"I love Pizza Hut. Oh, the Supreme Pizza. [That's the one with everything on it.] It's great. I eat it five times this week. I want to open Pizza Hut in Yugoslavia. I want to see Eddie Murphy and Whitney Houston and Jack Nicholson. I want to buy a Mitsubishi. I love Marlboro cigarettes."
His favorite food is pizza. Or did he already mention that?
?Trail Blazer guard Drazen Petrovic (DRAH-zin PET-row-vitch), Yugoslavia, 25, 6'5", 195 pounds. Petrovic, who had surgery to remove a disc fragment in his back in September, missed the entire preseason. But when he returns to the lineup, he can be penciled in as the first guard off the bench, behind Clyde Drexler and Terry Porter. You don't pay a player $1 million to watch him collect dust. The big question is whether Petrovic can—or will be allowed to—play with the Pete Maravich-type flair that he displayed in Europe.
Though Petrovic speaks English well, the man who was called Brazen Drazen in Europe for his outspokenness has been quiet and uncontroversial in the U.S.
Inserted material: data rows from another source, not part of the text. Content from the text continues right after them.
(** What a hart is asked or told. *)
Inductive choice : Type :=
| Go (* on with it *)
| Woken (* WFI may end for no reason *)
| Told (b : bool) (* the answer to a question about the domain *)
| Stop (caller : bool) (* the domain is being stopped; [caller]: one of another domain waits *)
| Answer (rc : Z) (* what the platform's operation returns *)
| CallBoot (index : Z) (x : start) (* the monitor's own *)
| CallStart (hartid entry arg : Z) (v : domain_view)
| CallStop | ForceStop
| CallSuspend (type addr arg : Z) (v : domain_view)
| CallSystemSuspend (type addr arg : Z) (v : domain_view)
| BootSelf (x : start) (* hsm_boot_hart_start() *)
| BootIdle (* hsm_hart_wait() of image_main or domains_start() *)
| Send (index : Z) (* an IPI for another reason *)
| PowerDown | PowerUp.

Class HsmEnv := {
  env_ops : option hsm_ops;
  env_ipi_available : bool;
  env_stack_top : Z;
  env_stack_size : Z;
  env_misa : Z -> Z; (* by hart index *)
}.

Definition fset {A} (f : Z -> A) (i : Z) (v : A) : Z -> A := fun j => if decide (j = i) then v else f j.

Section Hsm.
Context {AR : Arch} {KC : Kconfig} {HT : HartTable} {HV : HsmEnv}.

(** ** Access to the state *)

Definition harts_at (hs : list hart) (i : Z) : hart := default hart_zero (hs !! Z.to_nat i).
Definition hart_at (s : hsm) (i : Z) : hart := harts_at (hm_harts s) i.
Definition hsm_state (s : hsm) (i : Z) : Z := h_hsm_state (hart_at s i).
Definition start_of (h : hart) : start := Start (h_start_addr h) (h_start_arg h) (h_start_mode h).

Definition hart_update (s : hsm) (i : Z) (f : hart -> hart) : hsm :=
  s <| hm_harts := alter f (Z.to_nat i) (hm_harts s) |>.
(** [atomic_store_ulong] of a state *)
Definition store (s : hsm) (i v : Z) : hsm := hart_update s i (fun h => h <| h_hsm_state := v |>).
Definition goto (s : hsm) (i : Z) (l : loc) : hsm := s <| hm_at := fset (hm_at s) i l |>.
Definition ret (s : hsm) (i rc : Z) (l : loc) : hsm := goto (s <| hm_ret := fset (hm_ret s) i rc |>) i l.
Definition line (s : hsm) (i : Z) (b : bool) : hsm := s <| hm_line := fset (hm_line s) i b |>.
Definition ask (s : hsm) (i : Z) (x : start) : hsm := s <| hm_asked := fset (hm_asked s) i x |>.

(** [ipi_kick()]: nothing without a backend or a hart. *)
Definition kick (s : hsm) (i : Z) : hsm :=
  if env_ipi_available && (i <? hart_table_size ht_ids) then line s i true else s.

Definition op (f : hsm_ops -> bool) : bool := match env_ops with Some o => f o | None => false end.

(** [hsm_transition]: did it, and what is left. *)
Definition hsm_transition (s : hsm) (i from to : Z) : bool * hsm :=
  if hsm_state s i =? from then (true, store s i to) else (false, s).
?Hawk forward Alexander Volkov—(you know how to pronounce Alexander; the second name is VOHL-kov), Soviet Union, 25, 6'10", 218 pounds. Atlanta wanted Volkov a few years ago and sang his praises but then had doubts about his shooting and backed off. After he played brilliantly against the Hawks in a three-game series in the Soviet Union in 1988 and followed that with another strong performance in the Seoul Olympics, Volkov became valuable again in the eyes of Hawk management. Good thing, because he has drawn raves throughout the preseason, and coach Mike Fratello sees him as a major part of a nine-or 10-man Hawk rotation. He will begin the season as Dominique Wilkins's backup at small forward, but he will also get playing time at power forward and perhaps at shooting guard.
Volkov is an engaging sort with a face that suggests Howdy Doody in a rather handsome way, if that's possible. He understands almost everything but still has trouble with the nuances of the English language. In the preseason, for example, Moses Malone started calling him Gym, because that's where he could always be found, working on his game. "Why this Jim?" Volkov asked someone. "My name not Jim." Or perhaps he did understand but just couldn't believe that Malone was making a joke.